WHAT IS REQUIRED: Write out, word for word, only the data from its first line to the line containing "Ok (Compare leftVersion rightVersion).".

Items listed in a dataset:
========================================================================

(* ===== verification/RawVersion.v ===== *)
(** Helm and raw version ordering: [formats/helm/version.go] and
    [formats/raw/version.go].

    Both call github.com/Masterminds/semver, which is not part of this
    repository: the class [SemVer] is what they call of it and [SemVerLaws] what
    they rely on, that [Compare] is a total preorder. *)

From S2P Require Import Prelude GoStrings.

Open Scope Z_scope.
#[local] Arguments Z.compare : simpl never.

(** The library calls: [semver.NewVersion] and the [Compare] method of its versions. *)
Class SemVer := {
  sv : Type;
  NewVersion : string → result sv;
  Compare : sv → sv → Z;
}.

(** [Compare] returns -1, 0 or 1 and orders versions by precedence. *)
Class SemVerLaws `{SemVer} (precedence : sv → sv → comparison) : Prop := {
  precedence_laws :: CmpLaws precedence;
  Compare_precedence a b : Compare a b = c2z (precedence a b);
}.

Module Helm.
Section helm.
Context `{SemVer}.

Definition CompareVersions (left right : string) : result Z :=
  leftVersion ← NewVersion left;
  rightVersion ← NewVersion right;
  Ok (Compare leftVersion rightVersion).

(** On versions SemVer parses, Helm's comparator is a total preorder. *)
Theorem helm_total_preorder precedence (Hlaws : SemVerLaws precedence) :
  TotalPreorderOn (λ v, is_ok (NewVersion v) = true) CompareVersions.
Proof.
  unfold TotalPreorderOn, CompareVersions. split; [|split].
  - intros a b Ha Hb.
    destruct (NewVersion a) as [va|]; [|done]. destruct (NewVersion b) as [vb|]; [|done].
    simpl. rewrite !Compare_precedence, (cmp_antisym precedence va vb), c2z_opp.
    eexists; split; [done|split; [done|]]. destruct (precedence va vb); simpl; lia.
  - intros a Ha. destruct (NewVersion a) as [va|]; [|done]. simpl.
    by rewrite Compare_precedence, (cmp_refl precedence).
  - intros a b c x y Ha Hb Hc.
    destruct (NewVersion a) as [va|]; [|done]. destruct (NewVersion b) as [vb|]; [|done].
    destruct (NewVersion c) as [vc|]; [|done].
    simpl. rewrite !Compare_precedence. intros [= <-] [= <-] Hx Hy.
    eexists; split; [done|]. pose proof (cmp_le_trans precedence va vb vc) as Ht.
    destruct (precedence va vb), (precedence vb vc), (precedence va vc); simpl in *;
      try lia; exfalso; by apply Ht.
Qed.
End helm.
End Helm.

Module Raw.

Definition splitVersion (version : string) : list string :=
  FieldsFunc (λ c, mem_byte c ".-+~_") version.

(** One turn of the loop of [compareNatural]; [None] moves to the next field. *)
Definition compareField (leftField rightField : string) : option Z :=
  if bool_decide (leftField = "") then Some (-1)
  else if bool_decide (rightField = "") then Some 1
  else
    match ParseUint leftField 64, ParseUint rightField 64 with
    | Some leftNumber, Some rightNumber =>
        if leftNumber =? rightNumber then None
        else if leftNumber <? rightNumber then Some (-1) else Some 1
    | Some _, None => Some 1
    | None, Some _ => Some (-1)
    | None, None =>
        if bool_decide (leftField = rightField) then None
        else if str_ltb leftField rightField then Some (-1) else Some 1
    end.

(** The loop, to the longer of the two lists; a missing field is empty. *)
Fixpoint compareFields (leftFields rightFields : list string) : Z :=
  match leftFields with
  | [] => (fix rest rightFields :=
             match rightFields with
             | [] => 0
             | r :: rightFields' =>
                 match compareField "" r with Some z => z | None => rest rightFields' end
             end) rightFields
  | l :: leftFields' =>
      match rightFields with
      | [] => match compareField l "" with Some z => z | None => compareFields leftFields' [] end
      | r :: rightFields' =>
          match compareField l r with Some z => z | None => compareFields leftFields' rightFields' end
      end
  end.

Definition compareNatural (left right : string) : Z :=
  compareFields (splitVersion left) (splitVersion right).

Definition CompareVersions `{SemVer} (left right : string) : result Z :=
  match NewVersion left, NewVersion right with
  | Ok leftSemver, Ok rightSemver => Ok (Compare leftSemver rightSemver)
  | Ok _, Err _ => Ok (-1)
  | Err _, Ok _ => Ok 1
  | Err _, Err _ => Ok (compareNatural left right)
  end.

(** ** Specification *)

(** Numbers that fit an [uint64] rank above text and compare by value. *)
Definition fieldNumber (field : string) : Z := default (-1) (ParseUint field 64).
Definition fieldText (field : string) : string :=
  match ParseUint field 64 with Some _ => "" | None => field end.
Definition fieldCmp (left right : string) : comparison :=
  cmp_then (fieldNumber left ?= fieldNumber right) (str_cmp (fieldText left) (fieldText right)).

Definition naturalCmp (left right : string) : comparison :=
  list_cmp fieldCmp (splitVersion left) (splitVersion right).

#[export] Instance fieldCmp_laws : CmpLaws fieldCmp.
Proof.
  apply (cmp_then_laws _ _ (cmp_laws_on Z.compare fieldNumber) (cmp_laws_on str_cmp fieldText)).
Qed.

#[export] Instance naturalCmp_laws : CmpLaws naturalCmp.
Proof. apply (cmp_laws_on (list_cmp fieldCmp)). Qed.

Lemma compareField_spec left right :
  left ≠ "" → right ≠ "" →
  compareField left right =
    match fieldCmp left right with Eq => None | c => Some (c2z c) end.
Proof.
  intros Hl Hr. unfold compareField, fieldCmp, fieldNumber, fieldText.
  rewrite !bool_decide_eq_false_2 by done.
  destruct (ParseUint left 64) as [a|] eqn:Ea, (ParseUint right 64) as [b|] eqn:Eb; simpl.
  - destruct (Z.eqb_spec a b) as [->|]; [by rewrite Z.compare_refl|].
    destruct (Z.ltb_spec a b), (Z.compare_spec a b); simpl; try done; lia.
  - apply ParseUint_some in Ea as (_ & _ & _ & ? & _).
    by rewrite (proj2 (Z.compare_gt_iff a (-1))) by lia.
  - apply ParseUint_some in Eb as (_ & _ & _ & ? & _).
    by rewrite (proj2 (Z.compare_lt_iff (-1) b)) by lia.
  - change (-1 ?= -1) with Eq. cbn [cmp_then]. case_bool_decide as E.
    + subst. by rewrite str_cmp_refl.
    + unfold str_ltb. destruct (str_cmp left right) eqn:Ec; [|done..].
      by apply str_cmp_eq in Ec.
Qed.

Lemma compareFields_spec left right :
  Forall (λ f, f ≠ "") left → Forall (λ f, f ≠ "") right →
  compareFields left right = c2z (list_cmp fieldCmp left right).
Proof.
  intros Hl; revert right; induction Hl as [|l left Hf Hl IH]; intros right Hr.
  - by destruct Hr.
  - destruct Hr as [|r right Hfr Hr]; cbn [compareFields list_cmp].
    + unfold compareField. by rewrite bool_decide_eq_false_2 by done.
    + rewrite compareField_spec by done. by destruct (fieldCmp l r); [apply IH| |].
Qed.

Lemma splitVersion_nonempty v : Forall (λ f, f ≠ "") (splitVersion v).
Proof. unfold splitVersion, FieldsFunc. apply list.Forall_forall. intros f. rewrite list_elem_of_filter. by intros [? _]. Qed.

Lemma compareNatural_spec left right :
  compareNatural left right = c2z (naturalCmp left right).
Proof. apply compareFields_spec; apply splitVersion_nonempty. Qed.

Section raw.
Context `{SemVer} (precedence : sv → sv → comparison) `{!SemVerLaws precedence}.

(** SemVer versions below everything else, each kind by its own order. *)
Definition versionCmp (left right : string) : comparison :=
  match NewVersion left, NewVersion right with
  | Ok l, Ok r => precedence l r
  | Ok _, Err _ => Lt
  | Err _, Ok _ => Gt
  | Err _, Err _ => naturalCmp left right
  end.

#[export] Instance versionCmp_laws : CmpLaws versionCmp.
Proof.
  split; unfold versionCmp.
  - intros x y. destruct (NewVersion x), (NewVersion y); try done;
      [apply (cmp_antisym precedence)|apply (cmp_antisym naturalCmp)].
  - intros x y z. destruct (NewVersion x), (NewVersion y), (NewVersion z); try done;
      [apply (cmp_le_trans precedence)|apply (cmp_le_trans naturalCmp)].
Qed.

Lemma CompareVersions_spec left right :
  CompareVersions left right = Ok (c2z (versionCmp left right)).
Proof.
  unfold CompareVersions, versionCmp.
  destruct (NewVersion left), (NewVersion right); [by rewrite Compare_precedence|done..|].
  by rewrite compareNatural_spec.
Qed.

#[export] Instance CompareVersions_lawful : LawfulComparator CompareVersions := {|
  comparable _ := True;
  version_cmp := versionCmp;
  version_cmp_laws := versionCmp_laws;
  compare_spec a b _ _ := CompareVersions_spec a b;
|}.
End raw.

(** Raw's comparator never fails and is a total preorder on all strings,
    across SemVer and non-SemVer versions, given that SemVer precedence is. *)
Theorem raw_total_preorder `{SemVer} precedence (Hlaws : SemVerLaws precedence) :
  TotalPreorderOn (λ _, True) CompareVersions.
Proof. exact (lawful_total_preorder CompareVersions (LawfulComparator0 := CompareVersions_lawful precedence)). Qed.

End Raw.

(** ** A concrete library *)

Module SemVerExample.
(** Three dotted decimal numbers, compared in turn. *)
Definition triple := (Z * Z * Z)%type.

Definition parse (s : string) : result triple :=
  match Split "." s with
  | [a; b; c] =>
      match ParseUint a 64, ParseUint b 64, ParseUint c 64 with
      | Some a, Some b, Some c => Ok (a, b, c)
      | _, _, _ => Err "Invalid Semantic Version"
      end
  | _ => Err "Invalid Semantic Version"
  end.

Definition order (l r : triple) : comparison :=
  cmp_then (l.1.1 ?= r.1.1) (cmp_then (l.1.2 ?= r.1.2) (l.2 ?= r.2)).

#[local] Instance lib : SemVer :=
  {| sv := triple; NewVersion := parse; Compare l r := c2z (order l r) |}.

#[local] Instance lib_laws : SemVerLaws (H := lib) order.
Proof.
  split; [|done].
  apply (cmp_then_laws _ _ (cmp_laws_on Z.compare (λ t : triple, t.1.1))
    (cmp_then_laws _ _ (cmp_laws_on Z.compare (λ t : triple, t.1.2))
       (cmp_laws_on Z.compare (λ t : triple, t.2)))).
Qed.

Lemma helm_total_preorder_witness :
  TotalPreorderOn (λ v, is_ok (parse v) = true) (Helm.CompareVersions (H := lib)) ∧
  Helm.CompareVersions (H := lib) "1.10.0" "1.9.3" = Ok 1.
Proof.
  split; [|vm_compute; reflexivity]. exact (Helm.helm_total_preorder order lib_laws).
Defined.

Lemma raw_total_preorder_witness :
  TotalPreorderOn (λ _, True) (Raw.CompareVersions (H := lib)) ∧
  Raw.CompareVersions (H := lib) "1.0.0" "20240115" = Ok (-1) ∧
  Raw.CompareVersions (H := lib) "1.2.3.10" "1.2.3.4" = Ok 1.
Proof.
  split; [|vm_compute; split; reflexivity]. exact (Raw.raw_total_preorder order lib_laws).
Defined.
End SemVerExample.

========================================================================

TASK SOLUTION:
(* ===== verification/RawVersion.v ===== *)
(** Helm and raw version ordering: [formats/helm/version.go] and
    [formats/raw/version.go].

    Both call github.com/Masterminds/semver, which is not part of this
    repository: the class [SemVer] is what they call of it and [SemVerLaws] what
    they rely on, that [Compare] is a total preorder. *)

From S2P Require Import Prelude GoStrings.

Open Scope Z_scope.
#[local] Arguments Z.compare : simpl never.

(** The library calls: [semver.NewVersion] and the [Compare] method of its versions. *)
Class SemVer := {
  sv : Type;
  NewVersion : string → result sv;
  Compare : sv → sv → Z;
}.

(** [Compare] returns -1, 0 or 1 and orders versions by precedence. *)
Class SemVerLaws `{SemVer} (precedence : sv → sv → comparison) : Prop := {
  precedence_laws :: CmpLaws precedence;
  Compare_precedence a b : Compare a b = c2z (precedence a b);
}.

Module Helm.
Section helm.
Context `{SemVer}.

Definition CompareVersions (left right : string) : result Z :=
  leftVersion ← NewVersion left;
  rightVersion ← NewVersion right;
  Ok (Compare leftVersion rightVersion).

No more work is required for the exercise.